6, p < 0.001)—i.e., with temporal proximity from the motor response. This is to be expected from a response preparation signal driven by large temporal fluctuations in sensory

input ( Yang and Shadlen, 2007). We carried out additional analyses locked to the onset of the response period, which all confirmed that motor beta-band activity behaved as a response preparation signal (Figure S7): (1) the neural encoding of the sum of response updates distinguished correct choices from errors from more than 500 ms before the onset of the response period KU-55933 price (paired t test, t14 = 4.8, p < 0.001); (2) the neural decoding of choice (i.e., left- versus right-handed response) showed similar predictive profiles preceding correct choices and errors (see Supplemental Information); and (3) the between-element variability in neural encoding of response updates

correlated positively with Selleck CP690550 the between-element weighting profile estimated behaviorally (r = +0.44 ± 0.10, t test against zero, t14 = 4.4, p < 0.001).

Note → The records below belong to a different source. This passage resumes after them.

Definition AddScopeNode (tenantID axis nodeType parentID slug name externalRef : string) : M string :=
  with_uuid tenantID (fun tid => with_uuid parentID (fun pid =>
    statement MapErrSaying (makes (fun id => scope_add_node id tid axis nodeType pid slug name (nullif_empty externalRef))))).

Definition MoveScopeNode (nodeID newParentID : string) : M unit :=
  with_uuid nodeID (fun c => with_uuid newParentID (fun p =>
    statement MapErrSaying (writes (fun t => match scope_move_node c p t with Ok t' => Ok (tt, t') | Err e => Err e end)))).

(** UPDATE of one item's name and status. *)
Definition retitle (tid c : string) (p : NodeRow -> bool) (name : NodeRow -> string) (status : string) (t : Tables) : Sql (nat * Tables) :=
  match t_nodes t !! c with
  | Some n => if own tid n && p n then Ok (1, with_nodes t (<[c := retitled n (name n) status]> (t_nodes t))) else Ok (0, t)
  | None => Ok (0, t)
  end.

Definition ArchiveScopeNode (tenantID id : string) : M unit :=
  with_uuid id (fun c => with_uuid tenantID (fun tid => touched ErrNotFound
    (statement MapErr (writes (retitle tid c (fun n => negb (nd_Root n)) nd_Name "archived"))))).
Definition RestoreScopeNode (tenantID id : string) : M unit :=
  with_uuid id (fun c => with_uuid tenantID (fun tid => touched ErrNotFound
    (statement MapErr (writes (retitle tid c (fun n => bool_decide (nd_Status n = "archived"%string)) nd_Name "active"))))).
Definition RenameScopeNode (tenantID id name : string) : M unit :=
  with_uuid id (fun c => with_uuid tenantID (fun tid => touched ErrNotFound
    (statement MapErr (writes (retitle tid c (fun _ => true) (fun _ => name) "active"))))).

Definition ScopeAncestors (tenantID nodeID : string) : M (list ScopeAncestor) :=
  with_uuid nodeID (fun c => with_uuid tenantID (fun tid => statement MapErr (reads (fun t =>
    omap (fun '(a, d) => match t_nodes t !! a with
                         | Some n => if own tid n then Some {| an_Depth := d; an_Node := scopeNodeFromRow a n 0 [] |} else None
                         | None => None end)
      (merge_sort deeper (ups t c)))))).

End Repository.
End ScopeStore.
(* ===== verification/ScopeAdmin.v ===== *)
(** internal/scope/app/scope_admin_interactor.go: the handlers that administer
    structures, their levels and items, and the feeds that fill them. *)

From Stdlib Require Import ZArith Lia Bool Ascii String.
From stdpp Require Import base gmap strings list sorting.
From S2P Require Import Prelude.
From S2P Require Import GoStrings.
From S2P Require Import GoConv.
From S2P Require Import Shared.
From S2P Require Import AuthStore.
From S2P Require Import AdminGuard.
From S2P Require Import ScopeTree.
From S2P Require Import SyncFeed.
From S2P Require Import ScopeStore.
From S2P Require Import ScopeSync.

Module ScopeAdmin.
Import Apperr Authctx AdminGuard ScopeStore FeedSort.

(** encoding/json of a source's configuration: the values this file reads. *)
Inductive JVal := JStr (s : string) | JObj (m : gmap string string) | JOther.

(** What a handler has besides the database: the guard and the caller, the
    caller's address, strings.ToLower, json.Unmarshal into an object (whose
    nested objects keep their strings), and the fetcher, if any. *)
Record SCtx := {
  sc_guard : Guard; sc_caller : option Principal; sc_ip : string; sc_ToLower : string -> string;
  sc_json : string -> option (gmap string JVal);
  sc_fetcher : option (SyncSourceRecord -> result Error (list SyncFeedRow));
  sc_error_text : Error -> string;
  sc_lower : string -> string; sc_right6 : string -> string; sc_default_type : string -> option string
}.

Section App.
Context (env : ScEnv) (sc : SCtx).

Abbreviation M := (Eff ScStore Error).

Definition Require (permission : string) : M Principal := lift (AdminGuard.Require (sc_guard sc) (sc_caller sc) permission).

Definition emit (p : Principal) (action target : string) (detail : gmap string string) : M unit := fun s =>
  (Ok tt, logged s {| AuthStore.au_TenantID := TenantID p; AuthStore.au_ActorID := IdentityID p; AuthStore.au_ActorKind := "identity";
     AuthStore.au_TargetID := target; AuthStore.au_SessionID := SessionID p; AuthStore.au_Action := action; AuthStore.au_Result := "allow";
     AuthStore.au_IP := sc_ip sc; AuthStore.au_Detail := detail |}).

(** [p] is nil for a timer's run. *)
Definition emitSync (tenantID : string) (p : option Principal) (action target : string) (detail : gmap string string) : M unit := fun s =>
  (Ok tt, logged s {| AuthStore.au_TenantID := tenantID;
     AuthStore.au_ActorID := match p with Some p => IdentityID p | None => "" end;
     AuthStore.au_ActorKind := match p with Some _ => "identity" | None => "system" end;
     AuthStore.au_TargetID := target; AuthStore.au_SessionID := match p with Some p => SessionID p | None => "" end;
     AuthStore.au_Action := action; AuthStore.au_Result := "allow"; AuthStore.au_IP := sc_ip sc; AuthStore.au_Detail := detail |}).

(** ** Structures and levels *)
Definition maxLevelName : nat := 80.

(** The loop over the parents: the first named twice. *)
Fixpoint named_twice (seen : list string) (parents : list string) : option string :=
  match parents with
  | [] => None
  | p :: r => if bool_decide (p ∈ seen) then Some p else named_twice (p :: seen) r
  end.

Definition validLevel (t : ScopeNodeTypeRecord) : result Error unit :=
  if negb (Validate.ValidCode (tr_Code t)) then Err (With ErrInvalidArgument "code" "lowercase letters, digits and _, 2 to 31 long")
  else
    let name := TrimSpace (tr_DisplayName t) in
    if bool_decide (name = ""%string) || (maxLevelName <? Utf8.RuneCountInString name)%nat
    then Err (With ErrInvalidArgument "display_name" "1 to 80 characters")
    else match named_twice [] (tr_ParentTypes t) with
         | Some p => Err (With ErrInvalidArgument "parent_types" ("names " ++ p ++ " twice"))
         | None => Ok tt
         end.

Definition top_level (axis : string) (top : ScopeNodeTypeRecord) : ScopeNodeTypeRecord :=
  {| tr_Code := tr_Code top; tr_Axis := axis; tr_DisplayName := tr_DisplayName top; tr_ParentTypes := [] |}.

Definition CreateScopeAxis (a : ScopeAxisRecord) (top0 : option ScopeNodeTypeRecord) : M ScopeAxisRecord :=
  p ← Require "anubis:scope:admin";
  if negb (Validate.ValidCode (xr_Code a)) then raise (With ErrInvalidArgument "code" (xr_Code a))
  else
    let top := top_level (xr_Code a) <$> top0 in
    _ ← lift (match top with Some t => validLevel t | None => Ok tt end);
    _ ← WithinTx env (
          _ ← ScopeStore.CreateScopeAxis env (TenantID p) a;
          match top with Some t => ScopeStore.CreateScopeNodeType env (TenantID p) t | None => mret tt end);
    _ ← emit p "scope.axis_create" "" (<["axis" := xr_Code a]> (<["effect" := xr_DefaultEffect a]> ∅));
    _ ← match top with
        | Some t => emit p "scope.node_type_create" "" (<["axis" := xr_Code a]> (<["node_type" := tr_Code t]> ∅))
        | None => mret tt
        end;
    ScopeStore.ScopeAxis env (TenantID p) (xr_Code a).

Finally, we assessed whether the neural encoding of DUk in motor beta-band activity also fluctuated rhythmically according to the phase of parietal delta oscillations (Figure 7C), and found that it followed the same phase relationship as its earlier encoding in broadband parietal signals (Rayleigh test, r14 = 0.50, p < 0.01). This phase dependency suggests that motor beta-band activity reflects a computation that occurs downstream from the weighting of momentary evidence according

to the phase of parietal delta oscillations. Together, these findings chart the electrophysiological substrates of the sensorimotor cascade whereby successive samples 3-mercaptopyruvate sulfurtransferase of sensory evidence are processed from lower to higher levels, integrated, and converted into an appropriate response. By linking trial-to-trial fluctuations in neural signals to variability in choice, these findings draw a clear distinction between the computations performed by two neural mechanisms during categorical decision making. First, momentary evidence undergoes a multiplicative weighting according to the phase of ongoing delta oscillations (1–3 Hz) overlying human parietal cortex. Subsequently, lateralized beta-band activity (10–30 Hz) over the motor cortex integrates the weighted evidence in an additive fashion, consistent with the formation of a decision variable. Categorical choices are thus preceded by discrete central and motor stages, both of which follow an early perceptual stage confined to early visual cortex. These findings thus call into question the widely held view that evidence accumulation is indistinguishable from the gradual engagement of a response effector—in other words, that the neural encoding of decision-relevant evidence reduces to a preparatory signal that precedes motor output ( Shadlen and Newsome, 2001; Roitman and Shadlen, 2002; Gold and Shadlen, 2003, 2007).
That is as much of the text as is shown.